Molly Stark, née Elizabeth Page (February 16, 1737 - June 29, 1814) was the wife of General John Stark, made famous by his battle cry during the American Revolutionary War. Described as "mother of 11 children, homemaker, patriot, and defender of the household", there are locations and landmarks named for her in at least four states.

==Biography==
Elizabeth Page was born in Haverhill, Massachusetts, on February 16, 1737, (Note: Haverhill vital records list "Elisabeth Page" with a birth date of "Feb. 16, 1737-8"; see Dual dating.) to Caleb Page and Elizabeth Merrill. Her father was "a successful merchant, militia captain, and surveyor." Her mother died when she was five, and she was adopted by Ruth Wallingford, widow her uncle Nathaniel Merrill, with 10 children of her own. She spent 10 years with the Wallingfords, then returned to live with her father in Starkstown (current Dunbarton, New Hampshire) in 1752 at the age of 15. Her father owned slaves, which was not common in New Hampshire. She married John Stark on August 20, 1758; it was apparently John Stark who gave his wife the nickname of "Molly". Together they had 11 children, including their eldest son, Caleb Stark.
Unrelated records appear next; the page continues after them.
(** * MisconfigMate: a shallow embedding of [misconfigmate.py]

    The scanner of [misconfigmate.py] is a class [MisconfigMapper] whose
    methods generate candidate host names, expand them against service
    templates, probe every resulting URL and report the findings.  Each
    method is embedded below as a Rocq function of the same name; the two
    counters of the object ([discovered], [errors]) are threaded through a
    small state monad, and the network, the clock and the template file are
    inputs of the model. *)

From Stdlib Require Import Ascii ZArith Lia Bool.
From stdpp Require Import base option list gmap sets strings.

Local Open Scope Z_scope.

#[local] Set Warnings "-clear-no-such-hyp".
#[local] Arguments String.append : simpl nomatch.

(** ** Python string operations

    Python [str] values are modelled as [string]; every operation below is
    the one of the Python standard library that the source calls. *)

Module PyStr.

(** [s.startswith(p)]. *)
Fixpoint startswith (p s : string) : bool :=
  match p, s with
  | EmptyString, _ => true
  | String _ _, EmptyString => false
  | String a p', String b s' => if Ascii.eqb a b then startswith p' s' else false
  end.

(** [fp in body]: [fp] occurs somewhere in [body] as a contiguous run. *)
Fixpoint contains (fp body : string) : bool :=
  startswith fp body ||
  match body with
  | EmptyString => false
  | String _ rest => contains fp rest
  end.

(** [s.lstrip(c)] for a one-character set. *)
Fixpoint lstrip (c : ascii) (s : string) : string :=
  match s with
  | EmptyString => EmptyString
  | String a s' => if Ascii.eqb a c then lstrip c s' else s
  end.

(** [s.rstrip(c)] for a one-character set. *)
Fixpoint rstrip (c : ascii) (s : string) : string :=
  match s with
  | EmptyString => EmptyString
  | String a s' =>
      match rstrip c s' with
      | EmptyString => if Ascii.eqb a c then EmptyString else String a EmptyString
      | t => String a t
      end
  end.

(** The scanning loop of [s.replace(old, new)] for a non-empty [old]:
    [skip] counts the characters of a match that are still to be passed
    over; matches are taken left to right and do not overlap. *)
Fixpoint replace_go (old new : string) (skip : nat) (s : string) : string :=
  match s with
  | EmptyString => EmptyString
  | String a s' =>
      match skip with
      | S k => replace_go old new k s'
      | O =>
          if startswith old s
          then new +:+ replace_go old new (Nat.pred (String.length old)) s'
          else String a (replace_go old new O s')
      end
  end.

(** With an empty [old] Python puts [new] before every character and at
    the end. *)
Fixpoint replace_empty (new s : string) : string :=
  match s with
  | EmptyString => new
  | String a s' => new +:+ String a (replace_empty new s')
  end.
Fixpoint visit (ctx : pydict) (node : expr) {struct node} : M value :=
  let visit_all :=
    fix go (es : list expr) : M (list value) :=
      match es with
      | [] => ret []
      | e :: es' => v <~ visit ctx e ;; vs <~ go es' ;; ret (v :: vs)
      end in
  let visit_keywords :=
    fix go (kws : list (string * expr)) : M (list (string * value)) :=
      match kws with
      | [] => ret []
      | (k, e) :: kws' =>
          v <~ visit ctx e ;; vs <~ go kws' ;; ret ((k, v) :: vs)
      end in
  let visit_opt := fun (o : option expr) =>
    match o with
    | Some e => visit ctx e
    | None => ret VNone
    end in
  match node with
  | Name id =>
      match dict_get ctx id with
      | Some v => ret v
      | None =>
          raise ValueError
            ("Variable or function '" ++ id ++ "' is not defined")
      end
  | Constant v => ret v
  | BinOp l op r =>
      left <~ visit ctx l ;;
      right <~ visit ctx r ;;
      if is_ndarray left && is_ndarray right && is_matmult op then
        lift (fun w => py_matmul rt w left right)
      else if in_operators op then
        lift (fun w => py_binop rt w op left right)
      else raise ValueError "Unsupported operator"
  | UnaryOp op e =>
      operand <~ visit ctx e ;;
      match op with
      | USub => lift (fun w => py_neg rt w operand)
      | OtherUnop => raise ValueError "Unsupported unary operator"
      end
  | Call f args keywords =>
      func <~ visit ctx f ;;
      if py_callable rt func then
        a <~ visit_all args ;;
        kw <~ visit_keywords keywords ;;
        (fun w => py_call rt w func a kw)
      else raise ValueError "Function is not callable"
  | Attribute e attr =>
      v <~ visit ctx e ;;
      fun w =>
        match py_getattr rt w v attr with
        | Some a =>
            if String.eqb attr "T" && is_ndarray v then (Ok a, w)
            else if String.eqb attr "@" && is_ndarray v
                 then (py_matmul rt w v v, w)
                 else (Ok a, w)
        | None =>
            (Raise ValueError
               ("Object '" ++ py_str rt w v ++ "' has no attribute '"
                ++ attr ++ "'"), w)
        end
  | Subscript e sl =>
      v <~ visit ctx e ;;
      slice_obj <~ visit ctx sl ;;
      fun w =>
        match py_getitem rt w v slice_obj with
        | Ok x => (Ok x, w)
        | Raise _ m =>
            (Raise ValueError
               ("Invalid index " ++ py_str rt w slice_obj
                ++ " for object of type " ++ py_typename rt v ++ ": " ++ m),
             w)
        end
  | Slice lo up st =>
      lower <~ visit_opt lo ;;
      upper <~ visit_opt up ;;
      step <~ visit_opt st ;;
      ret (VSlice lower upper step)
  | TupleE elts => vs <~ visit_all elts ;; ret (VTuple vs)
  | ListE elts => vs <~ visit_all elts ;; ret (VList vs)
  | Unsupported dump => raise ValueError ("Unsupported expression: " ++ dump)
  end.

(* SafeEvaluator.evaluate *)
Definition evaluate (ctx : pydict) (expression : string) : M value :=
  fun w =>
    match ast_parse rt expression with
    | Ok tree => visit ctx tree w
    | Raise k m => (Raise k m, w)
    end.

(** *** param.escape, param.protect *)

Fixpoint escape_loop (fuel : nat) (s se : string) (start : nat)
  : string * nat :=
  match fuel with
  | O => (se, start)
  | S fuel' =>
      match find s "\${" start with
      | None => (se, start)
      | Some pos0 =>
          match find s "}" pos0 with
          | None => (se, start)
          | Some pos1 =>
              escape_loop fuel' s
                (se ++ replace "${" "{" (slice s start pos0) ++ "${{"
                 ++ slice s (pos0 + 3) pos1 ++ "}}")
                (pos1 + 1)
          end
      end
  end.

Definition escape (s : string) : string * bool :=
  let '(se, start) := escape_loop (S (String.length s)) s EmptyString 0 in
  (se ++ replace "${" "{" (drop start s), (0 <? start)%nat).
Molly Stark is remembered for her husband's battle call of "There are your enemies, the Red Coats and the Tories. They are ours, or this night Molly Stark sleeps a widow!" before engaging with the British and Hessian army in the Battle of Bennington. (Note: Variants of General Stark's battle cry include "There boys are our enemies; to-night they must be ours or Mollie Stark's a widow" and "Tonight the American flag floats from yonder hill, or Molly Stark sleeps a widow".) Stark is also known for her success as a nurse to her husband's troops during a smallpox epidemic and for opening their home as a hospital during the war. (Note: Possibly apocryphal, as sourcing dates this event to the Battle of Carillon (1758 Battle of Ticonderoga) which took place a month before the Starks were married.) In late November 1778, she petitioned the New Hampshire Court "praying for leave to inoculate herself and family for the Small Pox," but her request was denied by authorities who feared it could spread the disease. She died on June 29, 1814, and was interred in Manchester, New Hampshire.

===Vermont===
Stark is honored in Vermont by the Molly Stark State Park in Wilmington, and a statue of Stark holding a child and musket in downtown Wilmington near the Deerfield River. Also named for her is the Molly Stark Trail, otherwise known as Route 9, which crosses southern Vermont and commemorates the route used by General Stark on his victory march home from the Battle of Bennington. There is also a Molly Stark Elementary School in Bennington. Molly Stark Mountain is one of the Green Mountain peaks on the Long Trail, just south of Camel's Hump and north of Route 17; the adjacent peak is Baby Stark.

===New Hampshire===
The Molly Stark House still stands in Dunbarton at Page's Corner, denoted by a New Hampshire historical marker (number 111); it was added to the New Hampshire State Register of Historic Places in 2003. The Molly Stark cannon, or "Old Molly", bears her name, and is kept by the New Boston Artillery Company, denoted by a New Hampshire historical marker (number 146). The Molly Stark Chapter of the Daughters of the American Revolution is located in Manchester.

===Ohio===
Numerous revolutionary war veterans settled in Ohio, so the General and his wife were honored there. Molly Stark Park is located in Nimishillen Township, Stark County, in northeastern Ohio. It is the grounds of the former Molly Stark Hospital, which served as a tuberculosis sanatorium between 1929 and 1956 and as a general hospital and geriatric facility until 1995. In 2008, the county park board offered to buy the hospital and its grounds for a dollar, and the county opened the first public park in the township in April 2009. The hospital was demolished in 2025.

===Minnesota===
Molly Stark Lake in Otter Tail County, Minnesota, is named for her.